When she heard Caldwell University would have the opportunity to host a portion of that Bible, Sanchez was overjoyed. She remembered her encounter with The Saint John’s Bible years earlier and quickly volunteered to train the docents who would share the Bible with visitors. Three students agreed to take part in the program for the semester, and Sanchez contributed her enthusiasm to the project. During weekly or biweekly meetings, she encouraged the students not only to share facts about the Bible but to invite those who saw it to reflect on the impact the work had on them. Sanchez will continue to train docents this fall while the Bible is on display at Caldwell.

“That has been beautiful, just to be part of that,” she said. “The Saint John’s Bible is so stunning.”

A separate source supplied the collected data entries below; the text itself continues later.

(** C27. When a free loses its block.  [nkit_slab_free] does not look at the result
    of its push.  The push is refused only while another thread's allocation has
    claimed the oldest cell of the free-list and not given it back, which never
    means that the free-list is full: it holds fewer pointers than it has room
    for. *)
Theorem slab_conc_loss n os node obj_size capacity slab calls threads sched s es l s' ev t p :
  ArenaOS_ok os → 0 ≤ obj_size < 2 ^ 62 → 0 ≤ capacity ≤ 2 ^ 58 → slab_bytes obj_size capacity ≤ 2 ^ 62 →
  nkit_slab_create n os node obj_size capacity = Ret (Some slab, calls) → Z.of_nat (length sched) < 2 ^ 61 →
  traced sc_step (sc_start slab threads) sched = Some (s, es) →
  sc_step s l = Some (s', ev) → ScLost t p ∈ ev →
  let r := rs_ring (sc_ring s) in
  0 ≤ ring_head r - ring_tail r < capacity ∧
  ∃ t' pc, t' ≠ t ∧ rs_threads (sc_ring s) !! t' = Some pc ∧ pop_claim pc = Some (ring_head r - capacity).
Proof.
  intros Hos Hobj Hcap Hb Hc Hlen Hr Hs Hlost r.
  pose proof (all_slots_length n os node obj_size capacity slab calls Hos Hobj Hcap Hb Hc) as Hall.
  pose proof (sc_run n os node obj_size capacity slab calls Hos Hobj Hcap Hb Hc threads sched s es Hr) as F.
  destruct l as [u|u i|u sp]; cbn [sc_step] in Hs.
  1,2: repeat case_match; simplify_eq; by apply not_elem_of_nil in Hlost.
  destruct (rs_threads (sc_ring s) !! u) as [pc|] eqn:Hu; [|done].
  destruct (ring_step (sc_ring s) (RcAdvance u sp)) as [[r' rev]|] eqn:Hst; [|done]. injection Hs as <- <-.
  assert (Hf : ∃ v, rev = [Full v] ∧ u = t).
  { destruct rev as [|[x|q x|v|v] [|]]; cbn [sc_returns] in Hlost; try (by apply not_elem_of_nil in Hlost);
      try (apply list_elem_of_singleton in Hlost; done).
    apply list_elem_of_fmap in Hlost as (y & [= -> ->] & Hy). by exists v. }
  destruct Hf as (v & -> & ->). by apply (free_list_refuses capacity _ _ _ _ t sp r' v F); [lia|lia|].
Qed.

(** ** A block is lost *)

(** Thread 0 claims the first slot and pauses; thread 1 allocates the second and
    frees it; thread 0 goes on, and frees its own. *)
Definition leak_sched : list sc_label :=
  (ScAlloc 0 :: replicate 3 (ScAdvance 0 false)) ++ (ScAlloc 1 :: replicate 5 (ScAdvance 1 false)) ++
  (ScFree 1 0 :: replicate 2 (ScAdvance 1 false)) ++
  (replicate 2 (ScAdvance 0 false) ++ ScFree 0 0 :: replicate 5 (ScAdvance 0 false)).

Section leak.
Context (k : Z) (arena : option nkit_arena_t) (x0 x1 : Z) (cells : list nkit_cell_t) (ths : list ring_pc).
Abbreviation cap := (2 ^ k).
Abbreviation ring h t cs := (mk_ring h t cap (cap - 1) cs arena).
Abbreviation at_pc r a b live := (mk_sc (mk_rs r (a :: b :: ths)) live).
Hypothesis Hk : 1 ≤ k ≤ 58.
Hypothesis Hx0 : x0 ≠ NULL.
Hypothesis Hx1 : x1 ≠ NULL.

(** The capacity, the cells and the sequence numbers the run meets. *)
Lemma leak_capacity : 2 ≤ cap ≤ 2 ^ 58.
Proof. split; [apply (Z.pow_le_mono_r 2 1 k); lia|apply Z.pow_le_mono_r; lia]. Qed.

Lemma index_0 h t cs : cell_index (ring h t cs) 0 = 0%nat.
Proof. done. Qed.
Lemma index_1 h t cs : cell_index (ring h t cs) 1 = 1%nat.
Proof. pose proof leak_capacity. unfold cell_index. cbn [ring_mask]. rewrite land_mask, Z.mod_small by lia. done. Qed.
Lemma index_cap h t cs : cell_index (ring h t cs) cap = 0%nat.
Proof. pose proof leak_capacity. unfold cell_index. cbn [ring_mask]. rewrite land_mask, Z_mod_same_full by lia. done. Qed.

Lemma seq_gone : s64 (s64 1 - s64 cap) = 1 - cap.
Proof. pose proof leak_capacity. rewrite (s64_small cap), (s64_small 1), s64_small by lia. done. Qed.
Lemma seq_back : s64 (s64 cap - s64 cap) = 0.
Proof. by rewrite Z.sub_diag. Qed.
Lemma word_next a b : 0 ≤ a → 0 ≤ b → a + b < 2 ^ 64 → a +w b = a + b.
Proof. intros. apply u64_small. unfold is_u64. lia. Qed.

The personal application of The Saint John’s Bible is easy to see. The artists worked hard to incorporate cultural diversity, science and women in the illuminations paired with the text. And that same desire for diversity drives Sanchez every day as she teaches at Caldwell University. “That is at the core of my discipline,” Sanchez said.

Through her classes in the Spanish language, literature and culture program, Sanchez encourages students to listen to music and podcasts from different countries as they read Spanish texts. Students also have the opportunity to attend a play in Spanish in New York City. All of these mediums expose them to a variety of cultures, views and accents.

Sanchez shares her passion for Spanish culture and literature in a number of other ways. She serves as an advisor to the Spanish Club and to the honor society. She was also chosen to participate in the Ancient Greece in the Modern Classroom seminar on “The Ancient Greek Hero” at Harvard University’s Center for Hellenic Studies campus in Washington, D.C. this past July.

She organizes a Spanish conversation hour for students every other week at Rock ‘n’ Joe in Caldwell, where students are treated to coffee as long as they commit to speaking Spanish for the entire hour. Thanks to Sanchez’s hard work and passion, whether students choose to study abroad or stay close to home, they have opportunities to think deeply about diversity and culture and about their place in it.

“I see myself at the center of the effort to teach about other cultures, to see students appreciate other cultures,” she said. “And my hope is that they develop a curiosity for other cultures. I tell them that whatever they learn about in my class is only a snippet of what is really out there.”

—Nicole M. Burrell ’09

Two of Professor Rosa Sanchez’s Favorite Books

One Hundred Years of Solitude

By Gabriel García Márquez

“I read it as an undergraduate on my own. After reading that book, it was the first time I ever felt that I really was going to miss the characters, so that book has a special part in my heart. It was such a long book, and it was really, then, the first time I felt alone afterwards because I had been in the company of those characters for so long.”

Don Quixote

By Miguel de Cervantes

“‘Don Quixote’ was impossible to read the first time I picked it up. But then it became one of my favorite books once I got acquainted with the style of the Golden Age, because it was published in the 1600s. That book also has a special place in my heart because I had a long-distance relationship while I was in Virginia for my Ph.D. To have something to talk about with my then-boyfriend, I would tell him what happened in whatever I was reading at the time. And I started doing that with ‘Don Quixote.’ I would bring it up with him to the point where in one of the weekends where I was in the city, he took me to see a play based on ‘Don Quixote,’ and that’s where he proposed. And here we are several years later, married, and with a precious three-year-old daughter who is already acquainted with a kiddie version of the Spanish classic!